Молодой плантатор бегом припустил к себе на плантацию. Там, сам не зная почему, он не рассказал ни португальцу-управляющему, ни индейцам, работающим у него, о смертельно опасной встрече. А захватив английское ружье, подкрался к тому самому месту на берегу, где произошел безмолвный поединок. II до тех пор рыскал по зарослям, пока не обнаружил врага – белесую змею.
Свернувшись на болотистом берегу, она в свою очередь задремала. Но что значит – свернувшись?
Она спала, витками вздымаясь вверх, точно пагода, сплетясь в некое подобие громадной бельевой корзины.
Он убил ее двенадцатью выстрелами.
– Но почему, – спросил я, – ты так поступил?
– Почему я с ружьем вернулся в одиночку, спрашиваешь?
– Чтобы освободить местность от чудовища?
– Да где там. На берегах водилась не одна анаконда, их всех извести и думать было нечего. К тому ж она и на людей-то не нападала. Причина, почему я о змее никому не рассказал и в одиночку вернулся, совсем в другом. От этой истории мне перед самим собой неловко было. Вся соль в том, что я задним числом стыдился своего страха. Да-да. Ведь я же целую вечность из-за этого гигантского гада дохнуть не смел, вот почему. Вот почему я долженбыл его прикончить.
– Позволю себе заметить, что, на мой взгляд, это не совсем корректно.
– Что именно?
– Что ты убил змею во время сна.
– Вот как? Не корректно? Ох, ох, сын мой, как подумаю отвоем будущем в окружающих нас нынче джунглях, поневоле черные мысли одолевают. Черные-пречерные.
– Черно-Белый-Бело-Черный, – вырвалось у меня.
– Прости, что ты сказал?
– Присказка такая была у моего недолгого друга.
. – Недолгий друг – и так бывает?
– Был у меня. В среду он въехал на своем дребезжащем «фиате» в Кампферское озеро.

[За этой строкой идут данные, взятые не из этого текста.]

(* ===== verification/PyFloat.v ===== *)
(** Python floats: IEEE 754 binary64 with round-to-nearest-even, on the
    standard library's executable [spec_float], and the lemmas that bound
    the rounding of the divisions and products the program performs. *)
From stdpp Require Import base tactics list numbers strings.
From Stdlib Require Import SpecFloat.
From S2P Require Import Prelude PyStr Errors.

Abbreviation float := spec_float.

(** [float(n)] of an integer. *)
Definition f_of_int (n : Z) : float := binary_normalize 53 1024 n 0 false.

(** [a / b] of integers, [b > 0]: the correctly rounded quotient (the exact
    operands are not rounded first). *)
Definition int_truediv (a : Z) (b : positive) : float :=
  match a with
  | Z0 => S754_zero false
  | Zpos m => SFdiv 53 1024 (S754_finite false m 0) (S754_finite false b 0)
  | Zneg m => SFdiv 53 1024 (S754_finite true m 0) (S754_finite false b 0)
  end.

Definition f_add (a b : float) : float := SFadd 53 1024 a b.
Definition f_sub (a b : float) : float := SFsub 53 1024 a b.
Definition f_mul (a b : float) : float := SFmul 53 1024 a b.

(** [min(a, b)] and [max(a, b)] keep the first argument on a tie. *)
Definition f_min (a b : float) : float := if SFltb b a then b else a.
Definition f_max (a b : float) : float := if SFltb a b then b else a.

(** [int(x)]: truncation towards zero. *)
Definition f_trunc (x : float) : py Z :=
  match x with
  | S754_zero _ => Ok 0
  | S754_infinity _ => Raise OverflowError
  | S754_nan => Raise (ValueError (lit "cannot convert float NaN to integer"))
  | S754_finite s m e =>
      let n := if 0 <=? e then Zpos m * 2 ^ e else Zpos m / 2 ^ (- e) in
      Ok (if s then - n else n)
  end.

Example f_trunc_ex : f_trunc (f_mul (int_truediv 7 2) (f_of_int 3)) = Ok 10.
Proof. reflexivity. Qed.

(** ** Lemmas on rounding *)

Lemma digits2_bounds p :
  2 ^ (Zpos (digits2_pos p) - 1) <= Zpos p < 2 ^ Zpos (digits2_pos p).
Proof.
  induction p as [p IH|p IH|]; cbn [digits2_pos]; [| |done];
    rewrite Pos2Z.inj_succ, Z.pow_succ_r by lia;
    replace (Z.succ (Zpos (digits2_pos p)) - 1) with (Z.succ (Zpos (digits2_pos p) - 1)) by lia;
    rewrite Z.pow_succ_r by lia; lia.
Qed.

(** The number of digits of [z] is where it lies among the powers of two. *)
Lemma zdigits2_eq z d : 0 < d → 2 ^ (d - 1) <= z < 2 ^ d → Zdigits2 z = d.
Proof.
  intros Hd [H1 H2]. assert (0 < z) by (pose proof (Z.pow_pos_nonneg 2 (d - 1)); lia).
  destruct z as [|p|]; try lia. cbn [Zdigits2]. destruct (digits2_bounds p) as [H3 H4].
  destruct (Z.lt_trichotomy (Zpos (digits2_pos p)) d) as [Hlt|[->|Hlt]]; [|done|].
  - assert (2 ^ Zpos (digits2_pos p) <= 2 ^ (d - 1)) by (apply Z.pow_le_mono_r; lia). lia.
  - assert (2 ^ d <= 2 ^ (Zpos (digits2_pos p) - 1)) by (apply Z.pow_le_mono_r; lia). lia.
Qed.

Lemma iter_pos_nat {A} (f : A → A) n x : SpecFloat.iter_pos f n x = Nat.iter (Pos.to_nat n) f x.
Proof.
  revert x. induction n as [n IH|n IH|]; intros x; cbn [SpecFloat.iter_pos]; [| |done].
  - rewrite !IH, Pos2Nat.inj_xI, <- !Nat.iter_add. rewrite Nat.iter_succ_r.
    do 2 f_equal. lia.
  - rewrite !IH, Pos2Nat.inj_xO, <- !Nat.iter_add. f_equal. lia.
Qed.

(** [mrs] is [P] shifted right by [k], with what was shifted out in its two
    bits. *)
Definition shr_at (P k : Z) (mrs : shr_record) : Prop :=
  ∃ rem, P = shr_m mrs * 2 ^ k + rem ∧ 0 <= rem < 2 ^ k ∧ 0 <= shr_m mrs ∧
    match shr_r mrs, shr_s mrs with
    | false, false => rem = 0
    | false, true => 0 < rem ∧ 2 * rem < 2 ^ k
    | true, false => 2 * rem = 2 ^ k
    | true, true => 2 ^ k < 2 * rem
    end.

Lemma shr_1_at P k mrs : 0 <= k → shr_at P k mrs → shr_at P (k + 1) (shr_1 mrs).
Proof.
  intros Hk (rem & HP & Hr & Hm & Hb). destruct mrs as [m r s]. cbn [shr_m shr_r shr_s] in *.
  assert (Hpow : 2 ^ (k + 1) = 2 * 2 ^ k) by (rewrite Z.pow_add_r by lia; lia).
  unfold shr_at. rewrite Hpow. clear Hpow. set (M := 2 ^ k) in *. clearbody M.
  destruct m as [|[p|p|]|p]; [..|lia]; cbn [shr_1 shr_m shr_r shr_s];
    [exists rem|exists (rem + M)|exists rem|exists (rem + M)];
    rewrite ?(Pos2Z.inj_xI p), ?(Pos2Z.inj_xO p) in HP;
    destruct r, s; cbn [orb]; (split; [rewrite HP; ring|clear HP; lia]).
Qed.

Lemma shr_n_at P n mrs : shr_at P 0 mrs → shr_at P (Z.of_nat n) (Nat.iter n shr_1 mrs).
Proof.
  intros H. induction n as [|n IH]; [done|].
  rewrite Nat2Z.inj_succ, <- Z.add_1_r. apply shr_1_at; [lia|exact IH].
Qed.

(** Rounding to nearest: an integer closer than one half is the result. *)
Lemma round_at P k mrs n :
  0 < k → shr_at P k mrs → 2 * Z.abs (P - n * 2 ^ k) < 2 ^ k →
  round_nearest_even (shr_m mrs) (loc_of_shr_record mrs) = n.
Proof.
  intros Hk (rem & HP & Hr & Hm & Hb) Hn. destruct mrs as [m r s]. cbn [shr_m shr_r shr_s] in *.
  assert (Hpos : 0 < 2 ^ k) by (apply Z.pow_pos_nonneg; lia).
  assert (Hcase : n = m ∨ n = m + 1 ∧ 2 ^ k < 2 * rem).
  { assert (Hlo : m <= n) by nia. assert (Hhi : n <= m + 1) by nia. nia. }
  destruct r, s; cbn; destruct Hcase as [->|[-> ?]]; try done; nia.
Qed.

(** A rounded significand of full width is the result. *)
Lemma round_aux_full mx ex lx mrs e n :
  shr_fexp 53 1024 mx ex lx = (mrs, e) →
  round_nearest_even (shr_m mrs) (loc_of_shr_record mrs) = n →
  2 ^ 52 <= n < 2 ^ 53 → -1074 <= e <= 971 →
  binary_round_aux 53 1024 false mx ex lx = S754_finite false (Z.to_pos n) e.
Proof.
  intros Hs Hn Hr He. unfold binary_round_aux. rewrite Hs, Hn.
  unfold shr_fexp at 1. rewrite (zdigits2_eq n 53) by lia.
  assert (Hf : fexp 53 1024 (53 + e) = e) by (unfold fexp, emin; lia).
  rewrite Hf, Z.sub_diag. cbn [shr shr_record_of_loc shr_m].
  destruct n as [|p|p]; [lia| |lia]. cbn [Z.to_pos].
  by rewrite (proj2 (Z.leb_le _ _)) by lia.
Qed.

(** The nearest integer to the quotient [a / b], ties to even. *)
Definition nearest (a b n : Z) : Prop := 2 * Z.abs (a - n * b) <= b.

(** Division of integers whose quotient lies in [2^29, 2^30): the significand is
    the integer nearest to [a * 2^23 / b]. *)
Lemma truediv_nearest a b :
  2 ^ 49 <= Zpos a < 2 ^ 50 → 2 ^ 19 <= Zpos b < 2 ^ 20 → Z.even (Zpos b) = true →
  2 ^ 52 * Zpos b <= Zpos a * 2 ^ 23 → Zpos a * 2 ^ 23 < (2 ^ 53 - 1) * Zpos b →
  ∃ n, int_truediv (Zpos a) b = S754_finite false (Z.to_pos n) (-23) ∧
       2 ^ 52 <= n < 2 ^ 53 ∧ nearest (Zpos a * 2 ^ 23) (Zpos b) n.
Proof.
  intros Ha Hb Hev Hlo Hhi. unfold int_truediv, SFdiv, SFdiv_core_binary.
  rewrite (zdigits2_eq (Zpos a) 50), (zdigits2_eq (Zpos b) 20) by lia.
  change (Z.min (fexp 53 1024 (50 + 0 - (20 + 0))) (0 - 0)) with (-23).
  change (0 - 0 - -23) with 23. rewrite Z.shiftl_mul_pow2 by lia.
  set (A := Zpos a * 2 ^ 23) in *. set (B := Zpos b) in *.
  pose proof (Z_div_mod A B ltac:(lia)) as Hdm. destruct (Z.div_eucl A B) as [q r].
  destruct Hdm as [HA Hr]. unfold new_location. rewrite Hev. unfold new_location_even.
  assert (Hq : 2 ^ 52 <= q < 2 ^ 53 - 1) by nia.
  assert (Hshr : ∀ l, shr_fexp 53 1024 q (-23) l = (shr_record_of_loc q l, -23)).
  { intros l. unfold shr_fexp. by rewrite (zdigits2_eq q 53) by lia. }
  assert (Hfin : ∀ l n, round_nearest_even q l = n → (l = loc_Exact ∨ ∃ c, l = loc_Inexact c) →
            2 ^ 52 <= n < 2 ^ 53 →
            binary_round_aux 53 1024 (xorb false false) q (-23) l
            = S754_finite false (Z.to_pos n) (-23)).
  { intros l n Hn _ Hrange. apply (round_aux_full _ _ _ _ _ n (Hshr l)); [|done|lia].
    rewrite <- Hn. by destruct l as [|[]]. }
  destruct (Z.eqb_spec r 0) as [->|Hr0].
  - exists q. split; [apply Hfin; [done|by left|lia]|]. split; [lia|]. unfold nearest. lia.
  - destruct (Z.compare_spec (2 * r) B) as [Hc|Hc|Hc].
    + destruct (Z.even q) eqn:Heq; [exists q|exists (q + 1)];
        (split; [apply Hfin; [cbn; by rewrite Heq|right; by eexists|lia]|]);
        (split; [lia|unfold nearest; lia]).
    + exists q. split; [apply Hfin; [done|right; by eexists|lia]|]. split; [lia|].
      unfold nearest. lia.
    + exists (q + 1). split; [apply Hfin; [done|right; by eexists|lia]|]. split; [lia|].
      unfold nearest. lia.
Qed.

(** The product with [1000000.0], rounded: exact when it is within one part in
    [2^4] of an integer, which the significand then is eight times of. *)
Lemma mul_million n us :
  2 ^ 52 <= n < 2 ^ 53 → 2 ^ 49 < us < 2 ^ 50 → nearest (us * 2 ^ 23) 1000000 n →
  f_mul (S754_finite false (Z.to_pos n) (-23)) (f_of_int 1000000)
  = S754_finite false (Z.to_pos (8 * us)) (-3).
Proof.
  intros Hn Hus Hnear. unfold nearest in Hnear.
  assert (Hm : f_of_int 1000000 = S754_finite false 8589934592000000 (-33)) by reflexivity.
  rewrite Hm. unfold f_mul, SFmul. cbn [xorb].
  change (-23 + -33) with (-56).
  assert (HP : Zpos (Z.to_pos n * 8589934592000000) = n * 1000000 * 2 ^ 33).
  { rewrite Pos2Z.inj_mul, Z2Pos.id by lia. lia. }
  set (P := Zpos (Z.to_pos n * 8589934592000000)) in *.
  assert (HPr : 2 ^ 105 <= P < 2 ^ 106) by lia.
  assert (Hshr : shr_fexp 53 1024 P (-56) loc_Exact
                 = (SpecFloat.iter_pos shr_1 53 (Build_shr_record P false false), -3)).
  { unfold shr_fexp. by rewrite (zdigits2_eq P 106) by lia. }
  apply (round_aux_full _ _ _ _ _ (8 * us) Hshr); [|lia|lia].
  rewrite iter_pos_nat. change (Pos.to_nat 53) with 53%nat.
  apply (round_at P (Z.of_nat 53)); [lia| |].
  - apply shr_n_at. exists 0. cbn. lia.
  - change (2 ^ Z.of_nat 53) with 9007199254740992. lia.
Qed.

(** Seconds and back to microseconds: the conversion loses nothing in this
    range. *)
Lemma micros_exact us :
  2 ^ 49 < us < 2 ^ 30 * 1000000 →
  f_trunc (f_mul (int_truediv us 1000000) (f_of_int 1000000)) = Ok us.
Proof.
  intros Hus. destruct us as [|a|a]; [lia| |lia].
  destruct (truediv_nearest a 1000000) as (n & -> & Hn & Hnear);
    [lia|lia|done|lia|lia|].
  rewrite (mul_million n (Zpos a)) by (done || lia).
  cbn [f_trunc Z.leb Z.compare]. change (- -3) with 3. change (2 ^ 3) with 8. f_equal.
  rewrite Z2Pos.id by lia. rewrite Z.mul_comm. by apply Z.div_mul.
Qed.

– Адвокат Гауденц де Колана, читал в газете. Н-да, бедняга адвокат Гав-Гав с Шульхаусплац в Санкт-Морице страдал запоями!
– А ты, дед, разве его знал?
– Уже тридцать лет.
Вначале я как-то не обратил внимания на подобное совпадение. Почему бы владельцу Луциенской мельницы и граубюнденскому предпринимателю не знать «моего» адвоката? Я поднялся, извинившись, и вышел глотнуть воздуха на галерею, к тому месту, где только что стоял с несравненной сеньоритой Итурра-и-Аску, глядя на поздно взошедшую над вершиной Беверина ущербную июньскую луну. Но глоток воздуха не пошел мне впрок: сладковатый липовый аромат, видимо, улетучился вместе с юной испанкой, и теплый фён, тяжело дохнув на меня, заткнул мой нос, точно пробками, цветочной пыльцой. Я ощутил первые признаки нового приступа; действие усиленной дозы эфедрина постепенно прекращалось. Удерживал меня здесь, на галерее, вид ущербной луны. Затянутая паутиной облаков, дыханием фёна, искаженная, она казалась тропическим полумесяцем, фантастически огромным, бесформенным и расплывчатым, а один край ее точно полыхал пламенем далекого пожара, и, хотя блеск луны ничем не напоминал того холодного медно-желтого сияния, под которым вчера (вчера только?!) на глазах господина Кадуф-Боннара и моих утопился владелец типографии Цуан, самый ее вид всколыхнул во мне воспоминание об этой совсем недавней беде. Подле меня слабо поблескивал чесучовый пиджак Куята.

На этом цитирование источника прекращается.